Mma Ramotswe and Mma Makutsi head to a safari camp to carry out a
delicate mission on behalf of a former guest who has left one of
the guides a large sum of money. But once they find their man,
Precious begins to sense that something is not right. To make
matters worse, shortly before their departure Mma Makutsi’s fiancé,
Phuti Radiphuti, suffers a debilitating accident, and when his aunt
moves in to take care of him, she also pushes Mma Makutsi out of
the picture. Could she be trying to break up the relationship?
Finally, a local priest and his wife independently approach Mma
Ramotswe with concerns of infidelity, creating a rather unusual and
tricky situation. Nevertheless, Precious is confident that with a
little patience, kindness and good sense things will work out for
the best, something that will delight her many fans.

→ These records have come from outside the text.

Definition initialize_interface (initial_message : string)
    : Markdown * Chatbot * Textbox * Button * Button :=
  let instruction_text := {| md_value := "" |} in
  let chat_display :=
    {| cb_value := [(None, Some initial_message)];
       cb_elem_id := "chatDisplay";
       cb_show_label := false;
       cb_visible := true |} in
  let chat_input :=
    {| tb_placeholder := "Type response here. Hit `Enter` or click the arrow to submit.";
       tb_visible := true;
       tb_interactive := true;
       tb_show_label := false;
       tb_scale := 10 |} in
  let chat_submit :=
    {| btn_value := "";
       btn_variant := "primary";
       btn_interactive := Some true;
       btn_icon := Some "./arrow_icon.svg";
       btn_visible := true |} in
  let start_button :=
    {| btn_value := "Start Interview";
       btn_variant := "primary";
       btn_interactive := None;
       btn_icon := None;
       btn_visible := false |} in
  (instruction_text, chat_display, chat_input, chat_submit, start_button).

(** *** Completion (app.py, lines 227-253) *)

(** [uuid] is the text of the identifier [uuid4()] draws. *)
Definition generate_completion_code (prefix uuid : string) : string :=
  prefix +:+ uuid.

Definition upload_interview (session_id : string) (chat_history : list turn)
    (store : container) : container :=
  upload_azure session_id chat_history store.

Record Text : Type := {
  txt_value : string;
  txt_visible : bool;
  txt_show_label : bool;
  txt_scale : nat;
}.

From the Hardcover edition.
Chapter One
YOU DO NOT CHANGE PEOPLE
BY SHOUTING AT THEM
No car, thought Mr. J.L.B. Matekoni, that great mechanic, and good
man. No car . . .
He paused. It was necessary, he felt, to order the mind when one
was about to think something profound. And Mr. J.L.B. Matekoni was
at that moment on the verge of an exceptionally important thought,
even though its final shape had yet to reveal itself. How much
easier it was for Mma Ramotswe—she put things so well, so
succinctly, so profoundly, and appeared to do this with such little
effort. It was very different if one was a mechanic, and therefore
not used to telling people—in the nicest possible way, of
course—how to run their lives. Then one had to think quite hard to
find just the right words that would make people sit up and say,
“But that is very true, Rra!” Or, especially if you were Mma
Ramotswe, “But surely that is well known!”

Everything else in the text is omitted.